When it comes to feeding our best friend – nutritious, real food can be so much better than buying highly processed kibble. Here at Underdog, we advocate nourishing our four-legged-friends with real food, using only human-grade ingredients to not just satisfy your dog’s hunger – but improve his health, and longevity too!
There are more and more cases of dogs failing to thrive on a highly processed diet, with skin problems, ear infections, and anal gland problems all becoming commonplace.
Heart problems, arthritis, and cancer are also robbing our beloved pets of valuable years that could be spent taking long walks together.
While fruit alone isn’t going to cure these illnesses if they’re already there, it’s widely known in the human and canine medical arenas that a diet containing fruits and veggies will be of great benefit to the patient’s health and wellbeing. And best of all – reduce their risk of developing these life-threatening conditions.
Here’s 5 of Our Favourite Fruits for Dogs
An apple a day might keep the Doctor away, probably because of the fibre, potassium, flavonoids, phytonutrients and Vitamin C – but, don’t give your dog a whole apple.
The cyanide in apple seeds is lethal for dogs; there is enough cyanide in one apple to kill a dog the size of a Yorkshire Terrier. Of course, they would have to chew the pips to get to the cyanide but do you want to take the risk?
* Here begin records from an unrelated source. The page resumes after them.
(** * Telemetry fusion and polling of the drone dashboard

    A shallow embedding of the telemetry pipeline of the dashboard:

    - [src/services/dynamodb.ts]: [getLatestTelemetry] (scan, sort, keep the
      latest record of each type) and [transformMavlinkToTelemetry] (fusion of
      the retained records into one telemetry object);
    - [src/services/api.ts] (and its Lambda-proxy variant): [getLatestTelemetry]
      over HTTP;
    - [src/hooks/useDynamoDB.ts] (both the API-backed and the DynamoDB-backed
      hook): the body of [pollTelemetry].

    JavaScript numbers are modelled as rationals extended with NaN and the two
    infinities; the rounding of IEEE doubles and the sign of zero are outside
    the model. The wall clock ([Date.now()]) is an explicit argument. *)

From Stdlib Require Import ZArith QArith Qminmax Qround Qabs Lia Lqa.
From Stdlib Require Import DecimalString DecimalPos DecimalZ.
From Stdlib Require Import String Ascii Sorted Permutation.
From stdpp Require Import base option list strings gmap.

Set Warnings "-register-all".
Local Open Scope Z_scope.

(** ** JavaScript values and coercions *)

Module Js.

(** Numbers. *)
Inductive JsNum : Type :=
  | NaN
  | NegInf
  | Fin (q : Q)
  | PosInf.

(** Scalar values: what a DynamoDB attribute of scalar type unmarshals to,
    plus [undefined] for an absent property. *)
Inductive JsVal : Type :=
  | JUndefined
  | JNull
  | JBool (b : bool)
  | JNum (n : JsNum)
  | JStr (s : string).

(** Structured values: object literals, parsed JSON, and the members an
    object literal inherits from [Object.prototype] (functions, or the
    prototype object itself). *)
Inductive Value : Type :=
  | VScalar (v : JsVal)
  | VArray (elems : list Value)
  | VObject (props : list (string * Value))
  | VNative (name : string).

Definition undefined : Value := VScalar JUndefined.
Definition null : Value := VScalar JNull.
Definition num (q : Q) : Value := VScalar (JNum (Fin q)).
Definition str (s : string) : Value := VScalar (JStr s).

(** Does a string contain a character? *)
Fixpoint mentions (c : ascii) (s : string) : bool :=
  match s with
  | EmptyString => false
  | String d rest => Ascii.eqb c d || mentions c rest
  end.

(** The decimal numeral of an integer: what [String(n)] prints for an
    integer below 2^53 in magnitude, and the digits [toFixed] writes. *)
Definition decimal (z : Z) : string := NilZero.string_of_int (Z.to_int z).

(** The parts of the host that are not modelled digit by digit. *)
Class Host : Type := {
  (** [Number(s)] for a string [s] *)
  StringToNumber : string -> JsNum;
  (** the global [parseFloat] on a string *)
  parseFloat : string -> JsNum;
  (** [JSON.parse(s)]; [None] when it throws a [SyntaxError] *)
  JSON_parse : string -> option Value;
  (** [String(x)] for a finite [x] that is not an integer below 2^53 in
      magnitude: a rendering with a fraction or an exponent, or, for an
      integer from 2^53 up to 10^21, at most 17 significant digits followed
      by zeros *)
  fracToString : Q -> string;
  (** such a rendering starts with a digit or a minus sign, and it has a
      decimal point or an exponent or is the numeral of an integer of
      magnitude 2^53 or more *)
  fracToString_shape : forall q,
    exists c s, fracToString q = String c s /\
                (c = "-"%char \/ (48 <= nat_of_ascii c <= 57)%nat) /\
                (mentions "."%char s || mentions "e"%char s = true
                 \/ exists z, 2 ^ 53 <= Z.abs z /\ String c s = decimal z)
}.
(** Modelled from the spec: the slice assignments [g[:, j] = h] and
    [g[i, :] = h] (pytriqs) between containers on the same mesh copy the
    values of [h] into the slice; the mesh of [g] is kept. *)
Definition assign_col {M1 M2} `{Mesh M1} `{Mesh M2} (g : Gf (M1 * M2)) (j : index M2)
    (h : Gf M1) : Gf (M1 * M2) :=
  {| mesh := mesh g;
     data := fun p : @index (M1 * M2) MeshProduct =>
       if @index_eq_dec M2 _ (snd p) j then data h (fst p) else data g p |}.

Definition assign_row {M1 M2} `{Mesh M1} `{Mesh M2} (g : Gf (M1 * M2)) (i : index M1)
    (h : Gf M2) : Gf (M1 * M2) :=
  {| mesh := mesh g;
     data := fun p : @index (M1 * M2) MeshProduct =>
       if @index_eq_dec M1 _ (fst p) i then data h (snd p) else data g p |}.

(** Modelled from the spec: the arithmetic of scalar valued containers
    (pytriqs) acts pointwise on the data (elementwise product, scalar
    multiple, scalar minus container, [inverse]) and returns a container on
    the mesh of its (left) operand. *)
Definition Gf_mul {M} `{Mesh M} (g h : Gf M) : Gf M :=
  {| mesh := mesh g; data := fun p => (data g p * data h p)%C |}.

Definition Gf_scale {M} `{Mesh M} (x : R) (g : Gf M) : Gf M :=
  {| mesh := mesh g; data := fun p => (RtoC x * data g p)%C |}.

Definition Gf_rsub {M} `{Mesh M} (x : R) (g : Gf M) : Gf M :=
  {| mesh := mesh g; data := fun p => (RtoC x - data g p)%C |}.

Definition inverse {M} `{Mesh M} (g : Gf M) : Gf M :=
  {| mesh := mesh g; data := fun p => Cinv (data g p) |}.

(** the container types named in the compiled cell *)
Definition g_k_iw_type : Type := Gf (MeshBrillouinZone * MeshImFreq).
Definition chi_r_tau_type : Type := Gf (MeshCyclicLattice * MeshImTime).

(** *** Evaluation at a point *)

(** Modelled from the spec: an integer lattice vector handed to a container
    (pytriqs) is folded back onto the cyclic mesh componentwise. *)
Definition index_modulo (m : MeshCyclicLattice) (r : list Z) : Z * Z :=
  ((nth 0 r 0 mod Z.of_nat (r_n m))%Z, (nth 1 r 0 mod Z.of_nat (r_n m))%Z).
(** C7. With the step omitted the greater-than and greater-or-equal entry
    points step by -1 and the other three by +1: for every start index [s]
    and end index [e] the call without a step visits [s, s - 1, ...] while
    [> e] (resp. [>= e]), [s, s + 1, ...] while [< e] (resp. [<= e]), and
    for equal-to the index [s] alone when [s = e]; the indices it needs
    beyond them are [s - 1], resp. [s + 1] (and [s + 2] for equal-to with
    [s = e]), and the call is rejected when one of the indices needed is
    not an [int].  From 10 down to 1 with step -1 and greater-than the
    callback is invoked on 10, 9, ..., 2: nine invocations; the first call
    of [main] is this run with the step omitted. *)
Theorem descending_defaults_and_run {Args St : Type}
    (func : Z -> Args -> St -> St) (args : Args) (st : St) (log : list Z)
    (s e : Z) :
  (forall fuel, (steps_to e s 1 < fuel)%nat ->
     ForLoopGreaterThan fuel s e None func args st =
     if fits_int (s + -1) &&
        fits_int (s + Z.of_nat (S (steps_to e s 1)) * -1)
     then Done (invoke_each func args
                  (arith_seq s (-1) (steps_to e s 1)) st)
     else IllFormed) /\
  (forall fuel, (steps_to (e - 1) s 1 < fuel)%nat ->
     ForLoopGreaterThanEqualTo fuel s e None func args st =
     if fits_int (s + -1) &&
        fits_int (s + Z.of_nat (S (steps_to (e - 1) s 1)) * -1)
     then Done (invoke_each func args
                  (arith_seq s (-1) (steps_to (e - 1) s 1)) st)
     else IllFormed) /\
  (forall fuel, (steps_to s e 1 < fuel)%nat ->
     ForLoopLessThan fuel s e None func args st =
     if fits_int (s + 1) && fits_int (s + Z.of_nat (S (steps_to s e 1)) * 1)
     then Done (invoke_each func args (arith_seq s 1 (steps_to s e 1)) st)
     else IllFormed) /\
  (forall fuel, (steps_to s (e + 1) 1 < fuel)%nat ->
     ForLoopLessThanEqualTo fuel s e None func args st =
     if fits_int (s + 1) &&
        fits_int (s + Z.of_nat (S (steps_to s (e + 1) 1)) * 1)
     then Done (invoke_each func args
                  (arith_seq s 1 (steps_to s (e + 1) 1)) st)
     else IllFormed) /\
  (forall fuel,
     ForLoopEqualTo (S (S fuel)) s e None func args st =
     if s =? e
     then (if fits_int (s + 1) && fits_int (s + 1 + 1)
           then Done (func s args st) else IllFormed)
     else (if fits_int (s + 1) then Done st else IllFormed)) /\
  (forall fuel, (10 <= fuel)%nat ->
     ForLoopGreaterThan fuel 10 1 (Some (-1)) func args st =
     Done (invoke_each func args [10; 9; 8; 7; 6; 5; 4; 3; 2] st) /\
     ForLoopGreaterThan fuel 10 1 (Some (-1)) record_index args log =
     Done (log ++ [10; 9; 8; 7; 6; 5; 4; 3; 2]) /\
     length (arith_seq 10 (-1) (steps_to 1 10 1)) = 9%nat /\
     ForLoopGreaterThan fuel 10 1 None MyFunc 5 [] =
     Done [Line "Functor " 50; Line "Functor " 45; Line "Functor " 40;
           Line "Functor " 35; Line "Functor " 30; Line "Functor " 25;
           Line "Functor " 20; Line "Functor " 15; Line "Functor " 10]).
Proof.
  split; [|split; [|split; [|split; [|split]]]].
  - intros fuel Hf.
    exact (ForLoop_descending func args std.greater e e (-1) s
             (steps_to e s 1) s st fuel eq_refl (greater_above e) eq_refl Hf).
  - intros fuel Hf.
    exact (ForLoop_descending func args std.greater_equal e (e - 1) (-1) s
             (steps_to (e - 1) s 1) s st fuel eq_refl (greater_equal_above e)
             eq_refl Hf).
  - intros fuel Hf.
    exact (ForLoop_ascending func args std.less e e 1 s
             (steps_to s e 1) s st fuel eq_refl (less_below e) eq_refl Hf).
  - intros fuel Hf.
    exact (ForLoop_ascending func args std.less_equal e (e + 1) 1 s
             (steps_to s (e + 1) 1) s st fuel eq_refl (less_equal_below e)
             eq_refl Hf).
  - intros fuel. unfold ForLoopEqualTo. apply ForLoop_equal_to. discriminate.
  - intros fuel Hf. unfold ForLoopGreaterThan.
    split; [run_with 10%nat|]. split; [run_with 10%nat|].
    split; [reflexivity | run_with 10%nat].
Qed.

Lemma descending_defaults_and_run_witness :
  ForLoopGreaterThanEqualTo 5 3 1 None (@record_index unit) tt [] =
  Done [3; 2; 1].
Proof.
  destruct (descending_defaults_and_run (@record_index unit) tt [] [] 3 1)
    as (_ & H & _).
  apply (H 5%nat). vm_compute. lia.
Defined.

(** ** Completed enumerations *)

Lemma enumerates_instantiable (LP : LoopParams) (idxs : list Z) :
  enumerates LP idxs -> instantiable LP = true.
Proof.
  intros [LP' Hi _ | LP' next idxs' Hnext _ _]; [assumption|].
  unfold instantiable. now rewrite Hnext.
Qed.

Lemma enumerates_valid (LP : LoopParams) (idxs : list Z) :
  enumerates LP idxs -> idxs <> [] -> IsValid LP = true.
Proof.
  intros [LP' _ _ | LP' next idxs' _ Hv _]; [congruence | auto].
Qed.

Lemma enumerates_functional (LP : LoopParams) (idxs : list Z) :
  enumerates LP idxs -> forall idxs', enumerates LP idxs' -> idxs = idxs'.
Proof.
  induction 1 as [LP Hi Hv | LP next idxs Hnext Hv _ IH];
    intros idxs' H'; inversion H' as [? Hi' Hv' | ? next' ? Hnext' Hv' Hrest];
    subst; try congruence.
  f_equal. apply IH. rewrite Hnext in Hnext'. now injection Hnext' as ->.
Qed.

(** An enumeration that completes is a run of [advance]. *)
Lemma enumerates_advance (LP : LoopParams) (idxs : list Z) :
  enumerates LP idxs ->
  idxs = visited (length idxs) LP /\
  exists last, advance (length idxs) LP = Some last /\
               IsValid last = false /\ instantiable last = true.
Proof.
  induction 1 as [LP Hi Hv | LP next idxs Hnext Hv _ [IHv (last & IHa & IHl)]].
  - split; [reflexivity|]. exists LP. auto.
  - simpl. rewrite Hnext. split; [now f_equal|]. now exists last.
Qed.

Lemma ForLoop_enumerates_list {Args St : Type}
    (func : Z -> Args -> St -> St) (args : Args)
    (LP : LoopParams) (idxs : list Z) :
  enumerates LP idxs ->
  forall (st : St) (fuel : nat), (length idxs < fuel)%nat ->
  ForLoop fuel LP func args st = Done (invoke_each func args idxs st).
Proof.
  induction 1 as [LP Hi Hv | LP next idxs Hnext Hv _ IH];
    intros st fuel Hf; (destruct fuel as [|fuel]; [simpl in Hf; lia|]).
  - now apply ForLoop_invalid.
  - rewrite (ForLoop_valid func args fuel LP next st Hnext Hv).
    rewrite invoke_each_cons. apply IH. simpl in Hf. lia.
Qed.

(** ** One level of [NestedForLoop_2] *)

Section NestedFacts.
Context {Args St : Type}.
Variable func : Z -> Z -> Args -> St -> St.
Variable args : Args.

Lemma Nested_outer_invalid (fuel : nat) (p q : LoopParams) (st : St) :
  instantiable p = true -> instantiable q = true -> IsValid p = false ->
  NestedForLoop_2 (S fuel) p q func args st = Done st.
Proof.
  unfold instantiable. simpl.
  destruct (GetNext p); [|discriminate].
  destruct (GetNext q); [|discriminate].
  now intros _ _ ->.
Qed.

Lemma Nested_no_overload (fuel : nat) (p q : LoopParams) (st : St) :
  IsValid p = true -> IsValid q = false ->
  NestedForLoop_2 (S fuel) p q func args st = IllFormed.
Proof.
  simpl. intros -> ->.
  destruct (GetNext p); [|reflexivity].
  destruct (GetNext q); reflexivity.
Qed.

Lemma Nested_both_valid (fuel : nat) (p p_next q : LoopParams) (st : St) :
  GetNext p = Some p_next -> instantiable q = true ->
  IsValid p = true -> IsValid q = true ->
  NestedForLoop_2 (S fuel) p q func args st =
  (st' <- ForLoop fuel q
            (fun i (pack : Z * Args) => func i (fst pack) (snd pack))
            (GetCurrIdx p, args) st ;;
   NestedForLoop_2 fuel p_next (Reset q) func args st').
Proof.
  unfold instantiable. simpl. intros ->.
  destruct (GetNext q); [|discriminate].
  now intros _ -> ->.
Qed.

Lemma Nested_fuel_stable (fuel : nat) :
  forall (p q : LoopParams) (st : St) (fuel' : nat),
  (fuel <= fuel')%nat ->
  NestedForLoop_2 fuel p q func args st <> OutOfFuel ->
  NestedForLoop_2 fuel' p q func args st =
  NestedForLoop_2 fuel p q func args st.
Proof.
  induction fuel as [|fuel IH]; intros p q st fuel' Hle Hne.
  - now contradiction Hne.
  - destruct fuel' as [|fuel']; [lia|].
    simpl in *. destruct (GetNext p) as [p_next|]; [|reflexivity].
    destruct (GetNext q) as [q_next|]; [|reflexivity].
    destruct (IsValid p); [|reflexivity].
    destruct (IsValid q); [|reflexivity]. simpl in *.
    rewrite (ForLoop_fuel_stable _ _ fuel _ _ fuel') by
      (lia || (intros E; rewrite E in Hne; now apply Hne)).
    destruct (ForLoop fuel q _ _ st) as [st'| |]; simpl in *;
      [|reflexivity|reflexivity].
    apply IH; [lia | assumption].
Qed.

Lemma invoke_pairs_app (l1 l2 : list (Z * Z)) (st : St) :
  invoke_pairs func args (l1 ++ l2) st =
  invoke_pairs func args l2 (invoke_pairs func args l1 st).
Proof. unfold invoke_pairs. apply fold_left_app. Qed.

(** One inner pass: the outer index travels in front of the pack. *)
Lemma invoke_each_pack (o : Z) (idxs : list Z) : forall st : St,
  invoke_each (fun i (pack : Z * Args) => func i (fst pack) (snd pack))
    (o, args) idxs st =
  invoke_pairs func args (map (fun i => (i, o)) idxs) st.
Proof.
  induction idxs as [|i idxs IH]; intros st; [reflexivity|].
  unfold invoke_each, invoke_pairs in *. simpl. apply IH.
Qed.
Chop up some apple pieces and mix them in with Fido’s food.
The Queen of Super-fruit! Blueberries contain Vitamins C and E, manganese and fibre. As well as being chock-full of antioxidants that actively reduce inflammation and inhibit the growth of cancer cells.
A study (conducted by Dunlap, Reynold, and Duffy in 2006) was carried out to see if blueberries could help to eliminate oxidants in sled dogs. The results showed that dogs whose diet included blueberries had much higher antioxidant content in their blood, and it was therefore concluded that blueberries do increase antioxidant level – https://www.ncbi.nlm.nih.gov/pubmed/16520073
They’re not just full of antioxidants, they’ve also been shown to be good for the brain.
As long ago as 1999 James Joseph et al. conducted a study on older lab rats which showed that these rats, fed a diet high in blueberries actually grew neurons. This means blueberries may even help reverse age-related short-term memory loss and improve coordination and balance. – https://www.ncbi.nlm.nih.gov/pubmed/10479711
It looks like if you want to teach your old dog new tricks, you’d better start feeding him blueberries.
These berries are loaded with anthocyanins, not to mention vitamins and fibre. The humble blackberry can boost your dog’s defenses against various sources of free radicals, including disease, stress, and pollution.
A surprising treat for your canine companion – blend a few blackberries with a raw egg, half a teaspoon of coconut oil and some broccoli for a delicious, healthy take on a puppuccino!
Although raspberries do contain a small amount of Xylitol, which is highly toxic for dogs causing dangerously low blood sugar, you can feed them up to a half cup serving, but moderation with everything in life is the key. We prefer them as a small but valuable addition to their food.
Great for dogs with joint issues as these have anti-inflammatory properties, they also provide a great source of dietary fibre. Fresh or frozen, a great treat to share with your pooch, we love freezing a small handful and throwing them into Fido’s water bowl to encourage him to drink more on a hot day.
As the name suggests, watermelons are jam-packed full of water, an ideal choice for rehydrating on a hot day. Full of Vitamins A, K, selenium, magnesium, potassium, calcium and phosphorus… and just lots of water!
These are great to serve fresh in bite-sized pieces but remember to remove the seeds and rind as they can cause internal blockages and may be toxic.
Fruits to Avoid
There are absolutely masses of studies showing that fruit is a great addition to a dog’s balanced diet, but watch out – you do have to be careful because there are some fruits that can be harmful and even fatal to your four-legged friend. A great resource is the Pet Poison Helpline, and if you’re not 100% sure about something – check before you feed it to your dog.